### MATERIALS PROVIDED
Lemma pbuf_realloc_spec (s : state A) L p bl new_len :
  wf s L -> packet (pbufs s) p bl -> p <> NULL -> refs_ok bl -> 0 <= new_len < total bl ->
  exists bl1 r br bl2 s' L', bl = bl1 ++ (r, br) :: bl2 /\ 0 <= new_len - total bl1 <= len br
    /\ pbuf_realloc custom_free s p new_len = Ok s' /\ wf s' L' /\ bytes s' = bytes s
    /\ packet (pbufs s') p (retot new_len bl1 ++ [(r, shrunk (new_len - total bl1) br)])
    /\ frame (pbufs s) (pbufs s') (fst <$> bl) /\ frame L L' (fst <$> (r, br) :: bl2)
    /\ (Forall (fun ab => ref (snd ab) = 1) bl2 -> forall a, a ∈ fst <$> bl2 -> pbufs s' !! a = None /\ L' !! a = None).
Proof.
  intros Hwf (Hc & Hok & Ht) Hpne Hr Hn. destruct bl as [|[x b] bl0]; [done|]. set (bl := (x, b) :: bl0) in *.
  pose proof Hc as (<- & _ & Hb & _). pose proof Hok as (_ & Etb & _). rewrite <- (total_cons p) in Etb.
  unfold pbuf_realloc. rewrite (proj2 (Z.eqb_neq p NULL)) by done. cbn [negb lwip_assert res_bind].
  rewrite (deref_ok _ _ _ Hb). cbn [res_bind]. fold bl in Etb. rewrite Etb. rewrite (proj2 (Z.leb_gt _ _)) by lia.
  destruct (realloc_keep_spec bl (walk_fuel (pbufs s)) s p new_len (new_len - total bl))
    as (bl1 & r & br & bl2 & h' & E & Hrng & Ek & Hs & Hfr); try done; try lia; [by eapply chain_fuel|].
  rewrite Ek. cbn [res_bind]. set (s1 := with_pbufs h' s) in *. rewrite E in *.
  pose proof (chain_NoDup _ _ _ Hc) as Hnd. rewrite fmap_app in Hnd. cbn [fmap list_fmap fst] in Hnd.
  apply NoDup_app in Hnd. destruct Hnd as (_ & Hd1 & Hnd). apply NoDup_cons in Hnd. destruct Hnd as [Hr2 _].
  assert (Hr1 : r ∉ fst <$> bl1) by (intros Hin; apply (Hd1 r Hin); left).
  pose proof (chain_suffix _ _ _ _ _ _ Hc) as (_ & Hrne & Hrb & Hc2).
  assert (Hrb' : pbufs s1 !! r = Some br) by (cbn [s1 with_pbufs pbufs]; by rewrite Hfr).
  rewrite (deref_ok _ _ _ Hrb'). cbn [res_bind]. set (n := new_len - total bl1) in *.
  assert (Hwf1 : wf s1 L) by (by eapply wf_retot).
  destruct (realloc_trim s1 L r br n Hwf1 Hrb' Hrne Hrng) as (a' & L2 & Et & Ho & HfL & Hpl).
  rewrite Et. cbn [res_bind]. rewrite (upd_ok (with_alloc a' s1) r br) by exact Hrb'. cbn [res_bind].
  erewrite upd_ok by (cbn [with_alloc with_pbufs pbufs]; apply lookup_insert_eq). cbn [res_bind].
  rewrite with_pbufs_twice. unfold deref at 1. cbn [with_alloc with_pbufs pbufs]. rewrite insert_insert_eq, lookup_insert_eq.
  cbn [res_bind]. set (b2 := with_tot_len n (with_len n br)). set (h2 := <[r := b2]> (pbufs s1)).
  change (mk_state (pbufs s1) _ _ _ _ _) with (with_alloc a' s1). change (next b2) with (next br).
  change (mk_state h2 _ _ _ _ _) with (with_pbufs h2 (with_alloc a' s1)). set (s2 := with_pbufs h2 (with_alloc a' s1)).
  assert (Hwf2 : wf s2 L2).
  { split; [exact Ho|]. intros a c. cbn [s2 with_pbufs pbufs]. unfold h2. rewrite lookup_insert_Some.
    intros [[<- <-]|[Hne Hc']]; [exact Hpl|]. destruct (wf_placed _ _ Hwf1 a c Hc') as (o & k & HL & Hin).
    exists o, k. split; [|done]. rewrite HfL; [done|]. by rewrite list_elem_of_singleton. }
  assert (Hout : forall a, a ∉ fst <$> bl1 -> a <> r -> h2 !! a = pbufs s !! a).
  { intros a Ha Har. unfold h2. rewrite lookup_insert_ne by done. by apply Hfr. }
  destruct (free_tail s2 L2 (next br) bl2 Hwf2) as (s3 & Ef & Hwf3 & Ep3 & Eby3).
  { eapply chain_frame; [|exact Hc2]. intros a Ha. apply Hout; [|by intros ->]. intros Hin. apply (Hd1 a Hin). by right. }
  { apply Forall_app in Hr. destruct Hr as [_ Hr]. apply Forall_cons in Hr. apply Hr. }
  rewrite Ef. cbn [res_bind].
  assert (Hr3 : pbufs s3 !! r = Some b2).
  { rewrite Ep3, free_heap_other by done. cbn [s2 with_pbufs pbufs]. unfold h2. apply lookup_insert_eq. }
  rewrite (upd_ok _ _ _ _ Hr3). exists bl1, r, br, bl2. eexists _, (free_owned L2 bl2).
  split_and!; [done|lia|lia|done| |done| | | |].
  - apply (wf_upd s3 _ r b2 (with_next NULL b2)); [done|done| |done]. exact (wf_placed _ _ Hwf3 r b2 Hr3).
  - cbn [with_pbufs pbufs]. pose proof (lens_ok_len _ Hok) as Hlens. apply Forall_app in Hlens. destruct Hlens as [Hl1 _].
    split_and!.
    + apply cseg_chain. exists r. split; [|cbn [chain]; by rewrite lookup_insert_eq].
      eapply cseg_frame; [|exact Hs]. intros a Ha. rewrite retot_fst in Ha.
      rewrite lookup_insert_ne by (by intros <-). rewrite Ep3, free_heap_other.
      * cbn [s2 with_pbufs pbufs]. unfold h2. rewrite lookup_insert_ne by (by intros <-). done.
      * intros Hin. apply (Hd1 a Ha). by right.
    + apply lens_ok_retot; [done|cbn [lens_ok]; cbn; lia|]. rewrite total_cons. cbn. unfold n. lia.
    + rewrite total_app, retot_total, total_cons. cbn. lia.
  - cbn [with_pbufs pbufs]. intros a Ha. rewrite fmap_app, not_elem_of_app in Ha. cbn [fmap list_fmap fst] in Ha.
    destruct Ha as [Ha1 Ha2]. apply not_elem_of_cons in Ha2. rewrite lookup_insert_ne by (intros <-; tauto).
    rewrite Ep3, free_heap_other by tauto. apply Hout; tauto.
  - intros a Ha. cbn [fmap list_fmap fst] in Ha. apply not_elem_of_cons in Ha. rewrite free_owned_other by tauto.
    apply HfL. rewrite list_elem_of_singleton. tauto.
  - intros H1 a Ha. cbn [with_pbufs pbufs]. rewrite lookup_insert_ne by (intros <-; done). rewrite Ep3. split.
    + apply free_heap_gone; [done|by left].
    + apply free_owned_gone; [done|by left].
Qed.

### YOUR OBJECTIVE
Using the material above, transcribe exactly the lines from the line with "change (mk_state (pbufs" to the line with "destruct (free_tail s2"; both count, and nothing else goes in.

### WORKED SOLUTION
  change (mk_state (pbufs s1) _ _ _ _ _) with (with_alloc a' s1). change (next b2) with (next br).
  change (mk_state h2 _ _ _ _ _) with (with_pbufs h2 (with_alloc a' s1)). set (s2 := with_pbufs h2 (with_alloc a' s1)).
  assert (Hwf2 : wf s2 L2).
  { split; [exact Ho|]. intros a c. cbn [s2 with_pbufs pbufs]. unfold h2. rewrite lookup_insert_Some.
    intros [[<- <-]|[Hne Hc']]; [exact Hpl|]. destruct (wf_placed _ _ Hwf1 a c Hc') as (o & k & HL & Hin).
    exists o, k. split; [|done]. rewrite HfL; [done|]. by rewrite list_elem_of_singleton. }
  assert (Hout : forall a, a ∉ fst <$> bl1 -> a <> r -> h2 !! a = pbufs s !! a).
  { intros a Ha Har. unfold h2. rewrite lookup_insert_ne by done. by apply Hfr. }
  destruct (free_tail s2 L2 (next br) bl2 Hwf2) as (s3 & Ef & Hwf3 & Ep3 & Eby3).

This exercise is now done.